Excerpted data:
=====

(* ===== verification/Heap.v ===== *)
(** * Go's [container/heap]

    [heap.Interface] is the type class [HeapInterface]: the methods [Len],
    [Less] and [Swap] over some state, and what they promise. [Less] and [Swap]
    panic (return [None]) on an index outside the heap. The algorithms [down],
    [up], [Init], [Fix] and the part of [Remove] before [Pop] are written
    against the class, and so are their theorems. *)

From S2P Require Import Prelude.

Class HeapInterface (S P : Type) := {
  slots : S → list P;
  lessP : S → P → P → bool;
  Less : nat → nat → S → option bool;
  Swap : nat → nat → S → option S;
  lessP_swo s :: StrictWeakOrder (lessP s);
  Less_spec s i j p q :
    slots s !! i = Some p → slots s !! j = Some q → Less i j s = Some (lessP s p q);
  Swap_spec s i j p q :
    slots s !! i = Some p → slots s !! j = Some q →
    ∃ s', Swap i j s = Some s' ∧ slots s' = <[j := p]> (<[i := q]> (slots s)) ∧
          ∀ x y, lessP s' x y = lessP s x y
}.

Section heap.
Context {S P : Type} `{HeapInterface S P}.

Definition Len (s : S) : nat := length (slots s).

(** The child of [i] that [down] compares with: the smaller one. *)
Definition smallerChild (i n : nat) (s : S) : option nat :=
  let j1 := 2 * i + 1 in
  let j2 := j1 + 1 in
  if j2 <? n
  then b ← Less j2 j1 s; Some (if (b : bool) then j2 else j1)
  else Some j1.

(** [down(h, i0, n)] returns the heap and whether the element moved. The index
    at least doubles at every step, so [n] steps are enough. *)
Fixpoint down_loop (fuel : nat) (i n : nat) (s : S) : option (S * nat) :=
  match fuel with
  | 0 => Some (s, i)
  | Datatypes.S fuel' =>
      if n <=? 2 * i + 1 then Some (s, i)
      else
        j ← smallerChild i n s;
        b ← Less j i s;
        if (b : bool) then s' ← Swap i j s; down_loop fuel' j n s' else Some (s, i)
  end.

Definition down (i0 n : nat) (s : S) : option (S * bool) :=
  r ← down_loop n i0 n s;
  Some (fst r, i0 <? snd r).

(** [up(h, j)]: the index strictly decreases. *)
Fixpoint up_loop (fuel : nat) (j : nat) (s : S) : option S :=
  match fuel with
  | 0 => Some s
  | Datatypes.S fuel' =>
      let i := (j - 1) / 2 in
      if i =? j then Some s
      else
        b ← Less j i s;
        if (b : bool) then s' ← Swap i j s; up_loop fuel' i s' else Some s
  end.

Definition up (j : nat) (s : S) : option S := up_loop (j + 1) j s.

(** [heap.Init]: [down] from the last parent to the root. *)
Fixpoint init_loop (i : nat) (n : nat) (s : S) : option S :=
  match i with
  | 0 => Some s
  | Datatypes.S i' => r ← down i' n s; init_loop i' n (fst r)
  end.

Definition Init (s : S) : option S := init_loop (Len s / 2) (Len s) s.

(** [heap.Fix] *)
Definition Fix (i : nat) (s : S) : option S :=
  r ← down i (Len s) s;
  if (snd r : bool) then Some (fst r) else up i (fst r).

(** [heap.Remove] up to its final [Pop]: the element to remove is moved to the
    last slot. *)
Definition RemoveToEnd (i : nat) (s : S) : option S :=
  let n := Len s - 1 in
  if n =? i then Some s
  else
    s1 ← Swap i n s;
    r ← down i n s1;
    if (snd r : bool) then Some (fst r) else up i (fst r).

(** ** Heap order *)

Definition parent (j : nat) : nat := (j - 1) / 2.

(** No element of the first [n] slots precedes its parent, for parents from
    [lo] on, [hole] excepted. *)
Definition heap_from (lo n : nat) (hole : option nat) (s : S) : Prop :=
  ∀ j p q, 0 < j < n → lo ≤ parent j → hole ≠ Some (parent j) →
    slots s !! j = Some p → slots s !! parent j = Some q → lessP s p q = false.

(** The slots changed by permuting the first [n]. *)
Record shuffled (n : nat) (s s' : S) : Prop := {
  shuffled_perm : take n (slots s') ≡ₚ take n (slots s);
  shuffled_rest i : n ≤ i → slots s' !! i = slots s !! i;
  shuffled_length : length (slots s') = length (slots s);
  shuffled_less x y : lessP s' x y = lessP s x y
}.

#[export] Instance shuffled_refl n : Reflexive (shuffled n).
Proof. by split. Qed.

#[export] Instance shuffled_trans n : Transitive (shuffled n).
Proof.
  intros s1 s2 s3 [A1 A2 A3 A4] [B1 B2 B3 B4]. split; [by rewrite B1| |congruence|congruence].
  intros i Hi. rewrite B2 by done. auto.
Qed.

Lemma parent_child j i : 0 < j → parent j = i ↔ j = 2 * i + 1 ∨ j = 2 * i + 2.
Proof.
  unfold parent. intros Hj. pose proof (Nat.div_mod_eq (j - 1) 2).
  pose proof (Nat.mod_upper_bound (j - 1) 2). split; intros; lia.
Qed.

Lemma parent_lt j : 0 < j → parent j < j.
Proof. intros. unfold parent. pose proof (Nat.div_mod_eq (j - 1) 2). lia. Qed.

Lemma swap_perm (l : list P) i j p q :
  l !! i = Some p → l !! j = Some q → <[j := p]> (<[i := q]> l) ≡ₚ l.
Proof.
  intros Hi Hj. destruct (decide (i = j)) as [->|Hne].
  { simplify_eq. rewrite list_insert_insert_eq, list_insert_id by done. done. }
  apply (Permutation_inj _ _). split; [by rewrite !length_insert|].
  exists (λ k, if decide (k = i) then j else if decide (k = j) then i else k). split.
  - intros x y. repeat case_decide; lia.
  - intros k. pose proof (lookup_lt_Some _ _ _ Hi). pose proof (lookup_lt_Some _ _ _ Hj).
    destruct (decide (k = j)) as [->|].
    + rewrite list_lookup_insert_eq by (by rewrite length_insert). rewrite decide_False by done. congruence.
    + rewrite list_lookup_insert_ne by done. destruct (decide (k = i)) as [->|].
      * rewrite list_lookup_insert_eq by done. congruence.
      * by rewrite list_lookup_insert_ne.
Qed.

Lemma Swap_shuffled s i j n p q :
  i < n → j < n → slots s !! i = Some p → slots s !! j = Some q →
  ∃ s', Swap i j s = Some s' ∧ slots s' = <[j := p]> (<[i := q]> (slots s)) ∧ shuffled n s s'.
Proof.
  intros Hin Hjn Hi Hj. destruct (Swap_spec s i j p q Hi Hj) as (s' & E & Hs & Hl).
  exists s'. split_and!; [done|done|]. split; [| |by rewrite Hs, !length_insert|done].
  - rewrite Hs, !take_insert_lt by done. apply swap_perm; by rewrite lookup_take_lt.
  - intros k Hk. rewrite Hs, !list_lookup_insert_ne by lia. done.
Qed.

=====

Activity:
Within the listing, how many lines hold the string "then"? State that number alone.

Exercise solution:
9